The science of statins: They work to optimize your different forms of cholesterol, as well as to decrease inflammation. Statins cut the risk of repeat heart attacks by around 15 per cent.
However, as discussed below, 1/2 of heart attacks and heart disease are in people with normal cholesterol.
The danger of Statins is pictured below–they block an enzyme that produces cholesterol AND Coenzyme Q10 — a vital molecule for your cell’s energy production: Make sure to supplement with CoQ10 if you are on a Statin.
See Background of how drug companies were aware of this danger but did not go forward with the production of a Statin/CoQ10 medication at end of page.
C. Bempedoic acid: A convenient, complementary, cost-effective, oral, once-daily small molecule for lowering elevated LDL-Cholesterol. Bempedoic acid’s mechanism of action is actually similar to statins in that it inhibits cholesterol synthesis and upregulates LDL receptors on liver cells. However, bempedoic acid is inactive until it hits the liver. Unlike statins, bempedoic acid does not inhibit the cholesterol biosynthesis pathway in skeletal muscle, nor promote the associated cytotoxicity believed to lead to muscle-related side effects.
D.Potential Future Combination: Even better than Bempedoic Acid alone, Esperion has successfully demonstrated in clinical trials a combination therapy that could be more powerful than statins: They hope to be able to bring to market a fixed dose combination pill of bempedoic acid and ezetimibe as an effective orally administered solution that has shown powerful LDL-Cholesterol lowering effects.

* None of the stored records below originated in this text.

(* ===== verification/StoreSessions.v ===== *)
(** * Sessions and worker slots ([control/sjg_control/store.py])

    [Store.create_session] to [Store.reap_expired_session] and
    [Store.reserve_worker]: a wake session is the capability a parent process
    acts under. Every operation takes the readings of the clock and the fresh
    UUIDs it uses as arguments. *)

From S2P Require Import Prelude Regex Json Schema Sql Time Policy Authz.

Open Scope Z_scope.
Open Scope stdpp_scope.

(** [state IN ('accepted','running')] *)
Definition live_worker (w : worker_attempt_row) : bool :=
  match wa_state w with W_accepted | W_running => true | _ => false end.
Definition active_session (s : wake_session_row) : bool := ws_state s =? S_active.
Definition has_session (sid : string) (s : wake_session_row) : bool := ws_session_id s =? sid.

(** The worker attempts of a session, and those of an organization (the
    [JOIN wake_session ws ON ws.session_id=wa.session_id]). *)
Definition worker_of (sid : string) (w : worker_attempt_row) : bool := wa_session_id w =? sid.
Definition org_worker (org : string) (d : db) (w : worker_attempt_row) : bool :=
  existsb (λ s, has_session (wa_session_id w) s && (ws_org_id s =? org)) (wake_session d).

Definition count_org_workers (org : string) : sql Z :=
  gets (λ d, Z.of_nat (length
    (List.filter (λ w, live_worker w && org_worker org d w) (worker_attempt d)))).
Definition count_org_parents (org : string) : sql Z :=
  count (λ s, (ws_org_id s =? org) && active_session s).
Definition count_live_workers (sid : string) : sql Z :=
  count (λ w, worker_of sid w && live_worker w).

Definition create_session (org_id role policy_digest : string)
    (workspace_aliases : list string) (wake_id : option string)
    (ttl_seconds global_cap : Z) (now : Z) (uuid wake_uuid : string) : sql Session :=
  state_error_if ((global_cap <=? 0) || (ttl_seconds <=? 0))
    "global agent cap and session TTL must be positive" ;;
  expires ← lift (add_seconds now ttl_seconds) ;
  let session := mkSession uuid (opt_or wake_id wake_uuid) org_id role policy_digest
                   workspace_aliases (utc_text expires) in
  immediate (
    same_role ← count (λ s, (ws_org_id s =? org_id) && (ws_role s =? role) && active_session s) ;
    state_error_if (same_role ≠? 0) "role already has an active parent wake" ;;
    parents ← count_org_parents org_id ;
    workers ← count_org_workers org_id ;
    state_error_if (global_cap <=? parents + workers) "global active-agent cap reached" ;;
    insert (WakeSession (session_id session) (Authz.wake_id session) org_id role policy_digest
              (sorted_set workspace_aliases) (utc_text now) (expires_at session) S_active)) ;;
  mret session.

Definition session_of_row (r : wake_session_row) : Session :=
  mkSession (ws_session_id r) (ws_wake_id r) (ws_org_id r) (ws_role r) (ws_policy_digest r)
    (ws_workspace_aliases r) (ws_expires_at r).

Definition session (sid : string) (now : Z) : sql Session :=
  row ← select_one (λ s, has_session sid s && active_session s) ;
  match row with
  | None => state_error "wake session is absent or inactive"
  | Some r =>
    state_error_if (str_le (ws_expires_at r) (utc_text now)) "wake session expired" ;;
    mret (session_of_row r)
  end.

Definition close_session (sid : string) (st : session_state) : sql Z :=
  update (λ s, has_session sid s && active_session s) (set_ws_state st).

Definition revoke_session (sid : string) : sql unit := immediate (
  active_workers ← count_live_workers sid ;
  state_error_if (active_workers ≠? 0) "cannot revoke a wake while its workers are active" ;;
  n ← close_session sid S_revoked ;
  expect_one n "wake session is absent or inactive").

Definition active_reservation (r : budget_reservation_row) : bool := rv_state r =? B_active.

Definition finish_session (sid : string) : sql unit := immediate (
  active_workers ← count_live_workers sid ;
  active_budget ← count (λ r, (rv_session_id r =? sid) && active_reservation r) ;
  state_error_if ((active_workers ≠? 0) || (active_budget ≠? 0))
    "cannot finish a wake with active workers or budget" ;;
  n ← close_session sid S_finished ;
  expect_one n "wake session is absent or inactive").

(** The two statements both forced terminations share. *)
Definition fail_workers (sid : string) (now : Z) : sql Z :=
  update (λ w, worker_of sid w && live_worker w)
    (λ w, set_wa_state W_failed (set_wa_finished_at (Some (utc_text now)) w)).
Definition hold_reservations (sid : string) : sql Z :=
  update (λ r, (rv_session_id r =? sid) && active_reservation r) (set_rv_state B_uncertain).

Definition open_wake (w : wake_runtime_row) : bool :=
  match wr_state w with K_prepared | K_running => true | _ => false end.

Definition force_terminate_session (sid : string) (expired : bool) (now : Z) : sql unit :=
  immediate (
    session ← select_one (has_session sid) ;
    state_error_if (match session with None => true | Some s => negb (active_session s) end)
      "wake session is absent or inactive" ;;
    fail_workers sid now ;;
    hold_reservations sid ;;
    close_session sid (if expired then S_expired else S_revoked) ;;
    update (λ w, (wr_session_id w =? sid) && open_wake w)
      (λ w, set_wr_state K_terminated (set_wr_finished_at (Some (utc_text now))
              (set_wr_error_detail
                 (Some (default "terminated by supervisor" (wr_error_detail w))) w))) ;;
    mret tt).

Definition reap_expired_session (sid : string) (now : Z) : sql unit := immediate (
  session ← select_one (has_session sid) ;
  state_error_if
    (match session with
     | None => true
     | Some s => negb (active_session s) || str_lt (utc_text now) (ws_expires_at s)
     end) "wake session is absent, inactive, or not expired" ;;
  fail_workers sid now ;;
  hold_reservations sid ;;
  close_session sid S_expired ;;
  mret tt).

(** [now] is the reading of the clock in the guard, [started] the one in the
    inserted row. *)
Definition reserve_worker (sid worker_type : string)
    (cumulative_cap concurrent_cap global_cap : Z) (now started : Z) (uuid : string)
    : sql string :=
  immediate (
    session ← select_one (λ s, has_session sid s && active_session s
                               && str_lt (utc_text now) (ws_expires_at s)) ;
    match session with
    | None => state_error "worker requires an active parent session"
    | Some s =>
      total ← count (worker_of sid) ;
      active ← count_live_workers sid ;
      state_error_if (cumulative_cap <=? total) "cumulative worker cap reached" ;;
      state_error_if (concurrent_cap <=? active) "concurrent worker cap reached" ;;
      parents ← count_org_parents (ws_org_id s) ;
      workers ← count_org_workers (ws_org_id s) ;
      state_error_if (global_cap <=? parents + workers) "global active-agent cap reached" ;;
      insert (WorkerAttempt uuid sid (total + 1) worker_type W_accepted (utc_text started)
                None None)
    end) ;;
  mret uuid.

E. The PCSK9 inhibitors (PSK9i) are a class of injectable drugs that have been shown to dramatically lower LDL cholesterol levels, by up to 60% when combined with a statin.
These drugs are monoclonal antibodies. They target and inactivate a specific protein in the liver. Knocking out this protein, called proprotein convertase subtilisin kexin 9, dramatically reduces the amount of harmful LDL cholesterol circulating in the bloodstream.
Who Needs a PCSK9 Inhibitor?
About 1 in 5 patients on statins cannot lower their cholesterol adequately at all; some due to serious genetic defects. In addition, some patients stop their statin treatment due to side effects. PCSK9 inhibitors may be used alone or in combination with statins like Lipitor or Crestor to further lower the hardest-to-treat elevated cholesterol levels for patients who cannot tolerate any statin drug due to side effects.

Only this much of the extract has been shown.